◆ Problem to solve:
Once the line with "0 then 0 else -1)" is found in the entries below, print it and each following line exactly, stopping after the line with "(** The commands with a handler. *)"; print nothing else.

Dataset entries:
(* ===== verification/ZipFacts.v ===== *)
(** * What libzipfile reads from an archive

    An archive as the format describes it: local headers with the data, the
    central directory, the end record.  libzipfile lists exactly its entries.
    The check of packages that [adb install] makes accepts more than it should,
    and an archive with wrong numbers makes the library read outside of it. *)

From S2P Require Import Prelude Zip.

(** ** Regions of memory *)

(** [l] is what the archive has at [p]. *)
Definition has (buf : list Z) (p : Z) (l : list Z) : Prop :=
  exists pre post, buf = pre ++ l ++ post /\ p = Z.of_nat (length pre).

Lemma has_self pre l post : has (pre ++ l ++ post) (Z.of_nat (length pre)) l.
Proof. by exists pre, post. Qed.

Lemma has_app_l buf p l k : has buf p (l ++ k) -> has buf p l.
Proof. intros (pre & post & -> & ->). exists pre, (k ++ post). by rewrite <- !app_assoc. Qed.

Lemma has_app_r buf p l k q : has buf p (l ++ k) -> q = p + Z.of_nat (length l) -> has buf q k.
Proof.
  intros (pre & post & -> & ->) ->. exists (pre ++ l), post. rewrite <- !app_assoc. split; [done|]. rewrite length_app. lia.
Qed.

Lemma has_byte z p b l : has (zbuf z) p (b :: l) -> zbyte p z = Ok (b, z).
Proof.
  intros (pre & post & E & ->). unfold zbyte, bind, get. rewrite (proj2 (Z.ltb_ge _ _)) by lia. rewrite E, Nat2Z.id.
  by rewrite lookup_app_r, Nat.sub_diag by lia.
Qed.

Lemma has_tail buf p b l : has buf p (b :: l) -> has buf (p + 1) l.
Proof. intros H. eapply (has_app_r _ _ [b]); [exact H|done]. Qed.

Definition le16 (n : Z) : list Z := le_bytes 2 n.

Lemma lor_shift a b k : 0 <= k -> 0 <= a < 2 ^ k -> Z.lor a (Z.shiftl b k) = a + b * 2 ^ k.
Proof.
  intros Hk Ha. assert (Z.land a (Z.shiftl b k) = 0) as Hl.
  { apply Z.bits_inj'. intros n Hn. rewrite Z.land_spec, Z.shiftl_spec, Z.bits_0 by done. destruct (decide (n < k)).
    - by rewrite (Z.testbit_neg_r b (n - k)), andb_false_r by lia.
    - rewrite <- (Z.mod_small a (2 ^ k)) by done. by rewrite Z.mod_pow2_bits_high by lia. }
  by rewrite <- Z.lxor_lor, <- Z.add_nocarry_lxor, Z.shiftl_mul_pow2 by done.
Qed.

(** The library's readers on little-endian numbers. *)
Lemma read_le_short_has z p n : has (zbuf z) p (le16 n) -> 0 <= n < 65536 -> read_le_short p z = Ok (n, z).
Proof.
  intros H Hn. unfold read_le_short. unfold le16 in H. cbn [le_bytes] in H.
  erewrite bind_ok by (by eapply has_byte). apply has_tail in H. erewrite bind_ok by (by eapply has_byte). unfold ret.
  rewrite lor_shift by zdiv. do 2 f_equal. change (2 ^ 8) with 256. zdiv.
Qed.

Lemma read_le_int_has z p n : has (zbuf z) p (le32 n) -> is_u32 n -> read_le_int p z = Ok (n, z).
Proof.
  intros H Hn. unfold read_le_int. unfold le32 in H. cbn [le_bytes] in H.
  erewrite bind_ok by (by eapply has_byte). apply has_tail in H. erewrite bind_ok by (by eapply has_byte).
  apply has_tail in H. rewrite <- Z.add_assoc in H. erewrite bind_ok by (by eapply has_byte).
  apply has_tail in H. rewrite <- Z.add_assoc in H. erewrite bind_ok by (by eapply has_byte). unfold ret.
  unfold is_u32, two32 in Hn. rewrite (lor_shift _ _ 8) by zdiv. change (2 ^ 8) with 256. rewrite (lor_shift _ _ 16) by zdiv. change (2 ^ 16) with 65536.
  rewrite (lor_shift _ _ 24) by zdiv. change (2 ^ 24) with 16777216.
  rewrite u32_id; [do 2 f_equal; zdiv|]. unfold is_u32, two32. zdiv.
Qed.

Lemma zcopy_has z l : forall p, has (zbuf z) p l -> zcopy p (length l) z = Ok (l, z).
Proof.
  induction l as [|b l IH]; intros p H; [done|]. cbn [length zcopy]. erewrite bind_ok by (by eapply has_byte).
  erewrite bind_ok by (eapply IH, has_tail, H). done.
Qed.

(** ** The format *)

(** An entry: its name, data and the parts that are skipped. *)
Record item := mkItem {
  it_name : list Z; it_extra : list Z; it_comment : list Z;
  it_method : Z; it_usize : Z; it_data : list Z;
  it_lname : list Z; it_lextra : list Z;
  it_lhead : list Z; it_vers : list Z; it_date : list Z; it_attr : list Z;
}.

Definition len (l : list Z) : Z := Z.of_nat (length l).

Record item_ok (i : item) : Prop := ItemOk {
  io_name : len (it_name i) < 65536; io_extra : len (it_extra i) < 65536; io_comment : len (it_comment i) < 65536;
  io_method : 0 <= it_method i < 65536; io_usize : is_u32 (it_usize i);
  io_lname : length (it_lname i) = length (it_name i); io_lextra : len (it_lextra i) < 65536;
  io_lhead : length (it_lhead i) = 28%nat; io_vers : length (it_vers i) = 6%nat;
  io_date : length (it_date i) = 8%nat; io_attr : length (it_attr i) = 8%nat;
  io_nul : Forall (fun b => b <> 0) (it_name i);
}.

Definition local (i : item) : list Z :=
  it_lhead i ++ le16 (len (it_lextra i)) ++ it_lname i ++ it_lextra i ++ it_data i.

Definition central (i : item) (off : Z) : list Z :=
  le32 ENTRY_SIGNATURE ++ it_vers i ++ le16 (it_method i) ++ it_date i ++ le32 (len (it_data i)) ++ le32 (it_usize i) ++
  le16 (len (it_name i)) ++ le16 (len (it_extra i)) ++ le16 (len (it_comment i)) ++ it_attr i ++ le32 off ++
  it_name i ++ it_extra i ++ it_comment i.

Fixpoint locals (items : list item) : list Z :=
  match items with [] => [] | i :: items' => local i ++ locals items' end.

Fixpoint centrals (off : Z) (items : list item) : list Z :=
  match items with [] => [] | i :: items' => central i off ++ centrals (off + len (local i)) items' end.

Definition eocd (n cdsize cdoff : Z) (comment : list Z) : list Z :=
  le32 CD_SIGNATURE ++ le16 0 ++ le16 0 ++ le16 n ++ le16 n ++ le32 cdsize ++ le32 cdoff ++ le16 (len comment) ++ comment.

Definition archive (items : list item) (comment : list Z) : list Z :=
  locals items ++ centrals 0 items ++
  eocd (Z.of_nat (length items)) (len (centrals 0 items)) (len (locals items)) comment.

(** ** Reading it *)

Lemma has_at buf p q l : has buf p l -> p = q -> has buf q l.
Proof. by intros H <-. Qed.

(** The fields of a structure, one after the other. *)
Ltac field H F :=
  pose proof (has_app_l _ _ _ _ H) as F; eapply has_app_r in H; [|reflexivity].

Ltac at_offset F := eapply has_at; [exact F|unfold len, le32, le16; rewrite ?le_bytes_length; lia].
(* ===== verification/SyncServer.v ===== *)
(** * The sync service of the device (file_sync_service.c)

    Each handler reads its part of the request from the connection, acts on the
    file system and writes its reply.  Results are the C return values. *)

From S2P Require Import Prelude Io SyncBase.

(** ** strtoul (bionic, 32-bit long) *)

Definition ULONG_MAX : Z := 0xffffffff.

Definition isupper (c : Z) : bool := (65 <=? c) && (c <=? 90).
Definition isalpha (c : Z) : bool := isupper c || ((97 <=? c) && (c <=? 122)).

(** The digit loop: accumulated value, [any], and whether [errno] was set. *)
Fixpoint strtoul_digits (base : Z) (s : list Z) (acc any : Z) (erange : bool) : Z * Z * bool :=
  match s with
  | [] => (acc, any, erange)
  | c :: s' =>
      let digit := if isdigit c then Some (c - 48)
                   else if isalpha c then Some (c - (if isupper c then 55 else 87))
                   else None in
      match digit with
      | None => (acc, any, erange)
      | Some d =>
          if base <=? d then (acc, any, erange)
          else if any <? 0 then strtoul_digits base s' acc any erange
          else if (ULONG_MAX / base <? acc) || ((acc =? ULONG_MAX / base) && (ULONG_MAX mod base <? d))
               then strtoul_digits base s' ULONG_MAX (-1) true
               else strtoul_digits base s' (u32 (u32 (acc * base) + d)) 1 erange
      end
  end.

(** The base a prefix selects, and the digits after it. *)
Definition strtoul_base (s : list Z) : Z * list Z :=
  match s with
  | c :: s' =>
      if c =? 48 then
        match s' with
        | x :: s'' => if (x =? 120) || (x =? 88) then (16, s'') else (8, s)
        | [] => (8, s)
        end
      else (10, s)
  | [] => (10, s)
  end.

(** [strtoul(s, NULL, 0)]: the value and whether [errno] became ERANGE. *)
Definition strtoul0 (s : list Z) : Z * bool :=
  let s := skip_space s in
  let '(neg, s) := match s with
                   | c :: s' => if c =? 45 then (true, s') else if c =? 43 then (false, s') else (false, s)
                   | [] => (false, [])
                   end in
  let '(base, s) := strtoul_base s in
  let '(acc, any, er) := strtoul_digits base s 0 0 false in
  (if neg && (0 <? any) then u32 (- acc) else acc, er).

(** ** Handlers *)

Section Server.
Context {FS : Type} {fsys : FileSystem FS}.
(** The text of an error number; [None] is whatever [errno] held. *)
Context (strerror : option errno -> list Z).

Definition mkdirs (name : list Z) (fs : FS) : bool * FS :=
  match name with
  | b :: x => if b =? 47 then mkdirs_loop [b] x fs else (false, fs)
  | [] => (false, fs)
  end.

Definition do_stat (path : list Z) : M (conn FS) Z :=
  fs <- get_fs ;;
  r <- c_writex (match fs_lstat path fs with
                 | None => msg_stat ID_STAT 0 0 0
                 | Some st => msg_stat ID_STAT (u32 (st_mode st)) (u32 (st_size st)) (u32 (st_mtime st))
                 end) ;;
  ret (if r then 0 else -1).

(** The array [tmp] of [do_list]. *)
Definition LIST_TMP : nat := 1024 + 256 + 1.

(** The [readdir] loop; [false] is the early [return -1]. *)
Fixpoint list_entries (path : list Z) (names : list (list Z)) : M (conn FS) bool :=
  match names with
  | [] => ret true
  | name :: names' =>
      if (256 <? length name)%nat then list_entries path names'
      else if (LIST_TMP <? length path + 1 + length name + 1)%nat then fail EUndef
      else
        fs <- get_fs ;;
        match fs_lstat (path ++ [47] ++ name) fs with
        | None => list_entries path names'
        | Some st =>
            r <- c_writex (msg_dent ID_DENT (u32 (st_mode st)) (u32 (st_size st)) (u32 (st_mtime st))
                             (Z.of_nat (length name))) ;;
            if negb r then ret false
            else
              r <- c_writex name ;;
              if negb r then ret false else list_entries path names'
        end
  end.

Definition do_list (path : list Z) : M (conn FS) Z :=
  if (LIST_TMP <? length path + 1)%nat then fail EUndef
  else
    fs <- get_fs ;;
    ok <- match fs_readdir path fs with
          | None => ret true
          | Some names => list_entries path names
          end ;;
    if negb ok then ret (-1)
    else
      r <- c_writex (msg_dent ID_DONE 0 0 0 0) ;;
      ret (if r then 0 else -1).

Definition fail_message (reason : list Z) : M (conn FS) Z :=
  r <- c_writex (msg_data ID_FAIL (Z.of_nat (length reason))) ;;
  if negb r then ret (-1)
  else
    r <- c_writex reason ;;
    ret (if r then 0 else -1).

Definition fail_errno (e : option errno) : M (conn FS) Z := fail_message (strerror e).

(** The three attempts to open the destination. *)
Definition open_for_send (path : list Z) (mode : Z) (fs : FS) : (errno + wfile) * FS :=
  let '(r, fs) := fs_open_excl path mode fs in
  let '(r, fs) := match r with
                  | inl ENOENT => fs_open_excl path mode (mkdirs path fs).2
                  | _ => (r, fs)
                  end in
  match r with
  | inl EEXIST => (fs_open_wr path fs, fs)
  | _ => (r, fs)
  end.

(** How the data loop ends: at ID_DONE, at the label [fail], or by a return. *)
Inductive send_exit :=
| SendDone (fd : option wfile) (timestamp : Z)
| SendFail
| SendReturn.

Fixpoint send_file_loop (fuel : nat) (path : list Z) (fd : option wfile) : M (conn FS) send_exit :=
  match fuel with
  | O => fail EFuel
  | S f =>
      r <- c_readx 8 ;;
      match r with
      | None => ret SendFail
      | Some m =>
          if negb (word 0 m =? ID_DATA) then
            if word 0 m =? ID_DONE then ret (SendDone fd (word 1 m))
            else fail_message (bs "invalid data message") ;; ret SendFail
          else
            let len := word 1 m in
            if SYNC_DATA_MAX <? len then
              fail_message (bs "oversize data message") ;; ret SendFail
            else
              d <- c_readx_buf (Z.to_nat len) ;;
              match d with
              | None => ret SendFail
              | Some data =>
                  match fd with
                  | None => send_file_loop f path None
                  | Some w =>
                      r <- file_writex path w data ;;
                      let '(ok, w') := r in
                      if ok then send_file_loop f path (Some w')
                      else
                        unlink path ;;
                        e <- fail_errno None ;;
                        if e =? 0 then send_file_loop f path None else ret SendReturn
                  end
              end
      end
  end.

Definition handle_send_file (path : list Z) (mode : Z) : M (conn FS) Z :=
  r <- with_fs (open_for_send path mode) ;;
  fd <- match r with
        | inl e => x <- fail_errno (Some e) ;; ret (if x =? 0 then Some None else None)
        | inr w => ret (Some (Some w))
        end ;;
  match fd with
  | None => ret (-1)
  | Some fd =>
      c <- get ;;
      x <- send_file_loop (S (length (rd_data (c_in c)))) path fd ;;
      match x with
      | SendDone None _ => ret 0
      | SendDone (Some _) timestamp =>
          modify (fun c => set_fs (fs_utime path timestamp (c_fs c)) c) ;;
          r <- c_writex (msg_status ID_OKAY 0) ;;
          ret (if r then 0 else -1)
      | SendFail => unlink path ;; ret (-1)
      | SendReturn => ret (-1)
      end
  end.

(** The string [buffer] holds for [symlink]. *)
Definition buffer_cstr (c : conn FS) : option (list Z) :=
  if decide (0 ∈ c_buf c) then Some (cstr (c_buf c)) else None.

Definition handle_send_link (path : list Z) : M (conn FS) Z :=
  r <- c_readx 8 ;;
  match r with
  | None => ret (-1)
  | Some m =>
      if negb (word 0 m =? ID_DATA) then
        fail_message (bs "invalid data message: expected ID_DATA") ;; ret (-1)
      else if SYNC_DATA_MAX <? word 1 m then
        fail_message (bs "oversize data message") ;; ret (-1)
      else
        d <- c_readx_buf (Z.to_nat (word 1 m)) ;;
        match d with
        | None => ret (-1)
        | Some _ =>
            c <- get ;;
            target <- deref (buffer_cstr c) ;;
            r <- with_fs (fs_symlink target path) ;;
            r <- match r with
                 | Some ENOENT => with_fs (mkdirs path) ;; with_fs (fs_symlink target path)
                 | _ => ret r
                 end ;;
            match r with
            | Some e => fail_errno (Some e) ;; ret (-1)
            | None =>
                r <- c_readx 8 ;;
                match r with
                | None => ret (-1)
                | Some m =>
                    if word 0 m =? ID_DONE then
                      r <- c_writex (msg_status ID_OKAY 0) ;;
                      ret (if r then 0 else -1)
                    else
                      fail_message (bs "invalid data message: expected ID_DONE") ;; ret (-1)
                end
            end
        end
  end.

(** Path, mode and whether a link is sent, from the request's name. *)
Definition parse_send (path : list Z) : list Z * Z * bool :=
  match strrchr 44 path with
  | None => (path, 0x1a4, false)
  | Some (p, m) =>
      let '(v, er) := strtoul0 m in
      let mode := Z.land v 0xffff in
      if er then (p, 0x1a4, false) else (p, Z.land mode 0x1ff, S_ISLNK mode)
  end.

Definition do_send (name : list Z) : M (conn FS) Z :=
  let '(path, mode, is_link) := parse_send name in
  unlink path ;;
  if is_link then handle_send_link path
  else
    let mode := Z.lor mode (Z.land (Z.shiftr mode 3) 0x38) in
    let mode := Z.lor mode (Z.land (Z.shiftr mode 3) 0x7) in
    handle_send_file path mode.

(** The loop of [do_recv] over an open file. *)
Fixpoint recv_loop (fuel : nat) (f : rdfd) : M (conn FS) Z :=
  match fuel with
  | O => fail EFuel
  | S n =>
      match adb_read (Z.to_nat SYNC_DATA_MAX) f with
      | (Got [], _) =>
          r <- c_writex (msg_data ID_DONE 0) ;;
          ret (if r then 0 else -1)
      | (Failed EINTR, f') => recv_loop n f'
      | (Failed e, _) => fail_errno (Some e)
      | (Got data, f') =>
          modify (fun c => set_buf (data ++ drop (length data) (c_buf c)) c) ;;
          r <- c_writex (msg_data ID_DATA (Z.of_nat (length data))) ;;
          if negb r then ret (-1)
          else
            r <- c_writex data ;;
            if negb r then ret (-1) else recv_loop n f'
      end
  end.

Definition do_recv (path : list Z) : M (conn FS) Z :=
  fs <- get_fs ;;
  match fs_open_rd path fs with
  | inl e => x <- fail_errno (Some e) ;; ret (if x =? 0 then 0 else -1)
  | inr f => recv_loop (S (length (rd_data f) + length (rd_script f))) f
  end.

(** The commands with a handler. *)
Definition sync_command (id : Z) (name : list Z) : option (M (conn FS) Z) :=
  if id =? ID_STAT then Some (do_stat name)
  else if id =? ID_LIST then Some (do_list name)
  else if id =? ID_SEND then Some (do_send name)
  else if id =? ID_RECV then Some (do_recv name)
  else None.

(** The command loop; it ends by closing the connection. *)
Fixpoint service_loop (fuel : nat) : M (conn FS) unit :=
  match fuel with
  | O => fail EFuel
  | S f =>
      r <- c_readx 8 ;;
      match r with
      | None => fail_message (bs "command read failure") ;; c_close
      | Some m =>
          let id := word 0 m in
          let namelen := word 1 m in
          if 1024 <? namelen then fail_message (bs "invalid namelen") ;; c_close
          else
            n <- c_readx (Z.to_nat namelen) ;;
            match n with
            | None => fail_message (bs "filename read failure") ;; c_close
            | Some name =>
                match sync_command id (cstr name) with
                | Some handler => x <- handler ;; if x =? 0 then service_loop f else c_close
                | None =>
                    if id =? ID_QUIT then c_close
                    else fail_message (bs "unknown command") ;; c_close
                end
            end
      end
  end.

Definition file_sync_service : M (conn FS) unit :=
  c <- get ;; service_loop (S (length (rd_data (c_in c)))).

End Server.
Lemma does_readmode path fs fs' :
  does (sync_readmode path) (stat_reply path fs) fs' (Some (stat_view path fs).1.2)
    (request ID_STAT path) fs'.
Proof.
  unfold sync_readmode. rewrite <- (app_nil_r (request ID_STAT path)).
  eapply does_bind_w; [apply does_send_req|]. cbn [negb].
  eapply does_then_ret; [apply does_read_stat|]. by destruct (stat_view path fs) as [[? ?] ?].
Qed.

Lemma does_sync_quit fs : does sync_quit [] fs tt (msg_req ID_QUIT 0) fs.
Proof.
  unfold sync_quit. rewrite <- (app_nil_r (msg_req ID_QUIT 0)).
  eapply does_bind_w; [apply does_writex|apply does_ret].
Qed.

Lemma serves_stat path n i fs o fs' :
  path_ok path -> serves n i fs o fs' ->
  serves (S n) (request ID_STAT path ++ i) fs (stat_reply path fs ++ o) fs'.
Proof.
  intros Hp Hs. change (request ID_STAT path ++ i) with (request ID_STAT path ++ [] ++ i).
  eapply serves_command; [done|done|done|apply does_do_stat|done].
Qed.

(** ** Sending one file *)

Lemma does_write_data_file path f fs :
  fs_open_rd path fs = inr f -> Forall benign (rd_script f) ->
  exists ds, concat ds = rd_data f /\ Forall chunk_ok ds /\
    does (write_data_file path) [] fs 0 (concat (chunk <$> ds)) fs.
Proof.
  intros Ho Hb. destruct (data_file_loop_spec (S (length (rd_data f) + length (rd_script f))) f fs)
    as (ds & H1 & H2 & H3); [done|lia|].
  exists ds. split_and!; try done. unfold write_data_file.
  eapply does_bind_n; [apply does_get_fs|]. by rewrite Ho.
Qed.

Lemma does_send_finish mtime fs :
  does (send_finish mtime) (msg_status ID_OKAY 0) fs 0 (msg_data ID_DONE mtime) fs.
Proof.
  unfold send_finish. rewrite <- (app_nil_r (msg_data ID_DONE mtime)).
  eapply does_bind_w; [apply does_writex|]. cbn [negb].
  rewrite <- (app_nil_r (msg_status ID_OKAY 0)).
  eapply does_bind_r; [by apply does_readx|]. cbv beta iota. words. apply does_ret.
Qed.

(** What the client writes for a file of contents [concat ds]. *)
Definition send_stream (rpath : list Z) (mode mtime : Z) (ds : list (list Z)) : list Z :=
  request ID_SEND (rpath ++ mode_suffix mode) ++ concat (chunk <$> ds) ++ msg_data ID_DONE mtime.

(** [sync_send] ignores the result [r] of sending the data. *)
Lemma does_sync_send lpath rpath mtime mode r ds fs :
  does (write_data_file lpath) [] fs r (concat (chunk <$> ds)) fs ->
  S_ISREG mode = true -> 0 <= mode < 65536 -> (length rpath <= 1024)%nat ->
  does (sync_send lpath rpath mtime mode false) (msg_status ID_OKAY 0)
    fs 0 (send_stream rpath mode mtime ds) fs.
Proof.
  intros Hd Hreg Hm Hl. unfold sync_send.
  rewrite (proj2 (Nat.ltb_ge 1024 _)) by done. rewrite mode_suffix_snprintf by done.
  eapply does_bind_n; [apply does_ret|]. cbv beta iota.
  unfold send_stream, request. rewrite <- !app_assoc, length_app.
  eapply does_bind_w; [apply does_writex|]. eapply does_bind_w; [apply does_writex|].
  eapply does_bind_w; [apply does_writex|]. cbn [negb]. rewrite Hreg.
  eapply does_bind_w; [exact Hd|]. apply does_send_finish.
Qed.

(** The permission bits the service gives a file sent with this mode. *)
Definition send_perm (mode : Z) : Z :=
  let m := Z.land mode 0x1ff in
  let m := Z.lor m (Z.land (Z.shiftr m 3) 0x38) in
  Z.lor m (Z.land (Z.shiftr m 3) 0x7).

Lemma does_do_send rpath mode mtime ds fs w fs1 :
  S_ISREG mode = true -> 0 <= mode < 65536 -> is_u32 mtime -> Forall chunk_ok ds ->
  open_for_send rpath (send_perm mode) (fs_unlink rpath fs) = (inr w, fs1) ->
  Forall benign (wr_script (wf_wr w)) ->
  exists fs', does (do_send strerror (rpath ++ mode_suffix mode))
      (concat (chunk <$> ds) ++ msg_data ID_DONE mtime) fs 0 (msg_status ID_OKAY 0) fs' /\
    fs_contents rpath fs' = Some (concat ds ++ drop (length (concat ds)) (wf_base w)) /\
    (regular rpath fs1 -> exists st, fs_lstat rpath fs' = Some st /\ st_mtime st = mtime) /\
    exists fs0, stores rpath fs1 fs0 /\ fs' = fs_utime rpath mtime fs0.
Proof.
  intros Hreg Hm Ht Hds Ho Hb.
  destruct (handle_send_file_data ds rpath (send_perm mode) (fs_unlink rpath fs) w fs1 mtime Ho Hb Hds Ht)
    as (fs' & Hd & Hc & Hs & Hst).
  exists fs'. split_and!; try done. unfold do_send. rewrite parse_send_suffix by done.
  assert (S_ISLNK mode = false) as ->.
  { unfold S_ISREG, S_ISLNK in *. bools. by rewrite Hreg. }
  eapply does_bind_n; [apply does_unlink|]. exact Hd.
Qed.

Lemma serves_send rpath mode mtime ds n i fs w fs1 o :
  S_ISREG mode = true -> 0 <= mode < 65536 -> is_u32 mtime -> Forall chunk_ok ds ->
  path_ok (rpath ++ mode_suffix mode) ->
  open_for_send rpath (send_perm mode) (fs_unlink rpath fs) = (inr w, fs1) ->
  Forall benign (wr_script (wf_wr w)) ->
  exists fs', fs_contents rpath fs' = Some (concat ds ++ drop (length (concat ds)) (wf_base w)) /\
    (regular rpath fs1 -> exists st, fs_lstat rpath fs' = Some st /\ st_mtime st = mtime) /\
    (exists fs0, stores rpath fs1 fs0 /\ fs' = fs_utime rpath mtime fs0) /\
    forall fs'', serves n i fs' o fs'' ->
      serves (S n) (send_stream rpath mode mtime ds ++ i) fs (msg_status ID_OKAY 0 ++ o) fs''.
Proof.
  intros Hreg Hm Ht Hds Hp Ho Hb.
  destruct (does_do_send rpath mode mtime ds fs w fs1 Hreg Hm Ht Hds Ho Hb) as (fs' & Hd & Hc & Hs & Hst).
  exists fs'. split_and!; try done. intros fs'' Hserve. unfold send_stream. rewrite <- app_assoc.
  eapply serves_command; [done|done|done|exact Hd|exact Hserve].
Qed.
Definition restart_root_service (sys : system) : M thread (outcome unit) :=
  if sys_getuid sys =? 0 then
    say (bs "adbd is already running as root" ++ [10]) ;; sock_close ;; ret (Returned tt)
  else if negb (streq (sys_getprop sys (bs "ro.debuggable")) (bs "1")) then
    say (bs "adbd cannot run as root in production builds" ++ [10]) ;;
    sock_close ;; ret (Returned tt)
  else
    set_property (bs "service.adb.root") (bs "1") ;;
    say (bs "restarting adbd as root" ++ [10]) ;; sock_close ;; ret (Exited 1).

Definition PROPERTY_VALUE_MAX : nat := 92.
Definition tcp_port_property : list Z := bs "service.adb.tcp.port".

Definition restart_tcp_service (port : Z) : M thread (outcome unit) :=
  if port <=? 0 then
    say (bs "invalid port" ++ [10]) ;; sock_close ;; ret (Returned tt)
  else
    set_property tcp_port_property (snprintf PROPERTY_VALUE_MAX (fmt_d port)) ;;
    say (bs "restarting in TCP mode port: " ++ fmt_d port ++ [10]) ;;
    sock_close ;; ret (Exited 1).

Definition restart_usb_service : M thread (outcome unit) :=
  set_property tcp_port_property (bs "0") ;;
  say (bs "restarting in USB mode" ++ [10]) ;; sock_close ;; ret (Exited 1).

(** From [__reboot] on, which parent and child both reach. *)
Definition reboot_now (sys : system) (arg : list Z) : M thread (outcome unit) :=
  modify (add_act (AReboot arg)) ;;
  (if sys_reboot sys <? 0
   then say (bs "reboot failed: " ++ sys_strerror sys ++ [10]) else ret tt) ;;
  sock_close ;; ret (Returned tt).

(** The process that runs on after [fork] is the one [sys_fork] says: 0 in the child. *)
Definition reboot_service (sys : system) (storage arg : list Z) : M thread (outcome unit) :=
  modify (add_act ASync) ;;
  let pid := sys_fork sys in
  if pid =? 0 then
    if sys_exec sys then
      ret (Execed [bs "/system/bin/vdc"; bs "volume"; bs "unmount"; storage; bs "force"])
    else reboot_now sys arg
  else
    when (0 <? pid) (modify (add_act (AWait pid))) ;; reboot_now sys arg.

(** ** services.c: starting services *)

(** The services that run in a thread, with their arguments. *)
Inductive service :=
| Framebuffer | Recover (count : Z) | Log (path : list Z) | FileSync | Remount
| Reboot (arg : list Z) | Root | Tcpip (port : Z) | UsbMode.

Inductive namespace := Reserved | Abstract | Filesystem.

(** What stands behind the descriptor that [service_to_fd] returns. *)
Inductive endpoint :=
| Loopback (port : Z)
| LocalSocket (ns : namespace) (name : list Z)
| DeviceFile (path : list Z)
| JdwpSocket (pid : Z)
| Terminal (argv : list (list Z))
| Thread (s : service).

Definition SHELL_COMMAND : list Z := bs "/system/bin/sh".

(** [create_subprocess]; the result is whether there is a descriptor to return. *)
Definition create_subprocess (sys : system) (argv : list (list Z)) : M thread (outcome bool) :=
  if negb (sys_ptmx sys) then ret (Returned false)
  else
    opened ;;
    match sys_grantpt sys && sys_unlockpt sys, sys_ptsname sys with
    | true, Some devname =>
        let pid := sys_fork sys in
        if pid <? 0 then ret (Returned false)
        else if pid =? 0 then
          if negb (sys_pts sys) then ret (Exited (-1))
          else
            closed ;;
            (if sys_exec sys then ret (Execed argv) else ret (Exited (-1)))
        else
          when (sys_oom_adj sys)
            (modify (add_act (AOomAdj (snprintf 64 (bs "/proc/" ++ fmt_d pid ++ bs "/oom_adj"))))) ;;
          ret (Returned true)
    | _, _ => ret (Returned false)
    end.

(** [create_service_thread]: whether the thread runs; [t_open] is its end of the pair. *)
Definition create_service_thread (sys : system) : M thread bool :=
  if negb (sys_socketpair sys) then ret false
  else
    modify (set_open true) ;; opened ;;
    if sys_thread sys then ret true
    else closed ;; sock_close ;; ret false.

◆ Written answer:
  | inl e => x <- fail_errno (Some e) ;; ret (if x =? 0 then 0 else -1)
  | inr f => recv_loop (S (length (rd_data f) + length (rd_script f))) f
  end.

(** The commands with a handler. *)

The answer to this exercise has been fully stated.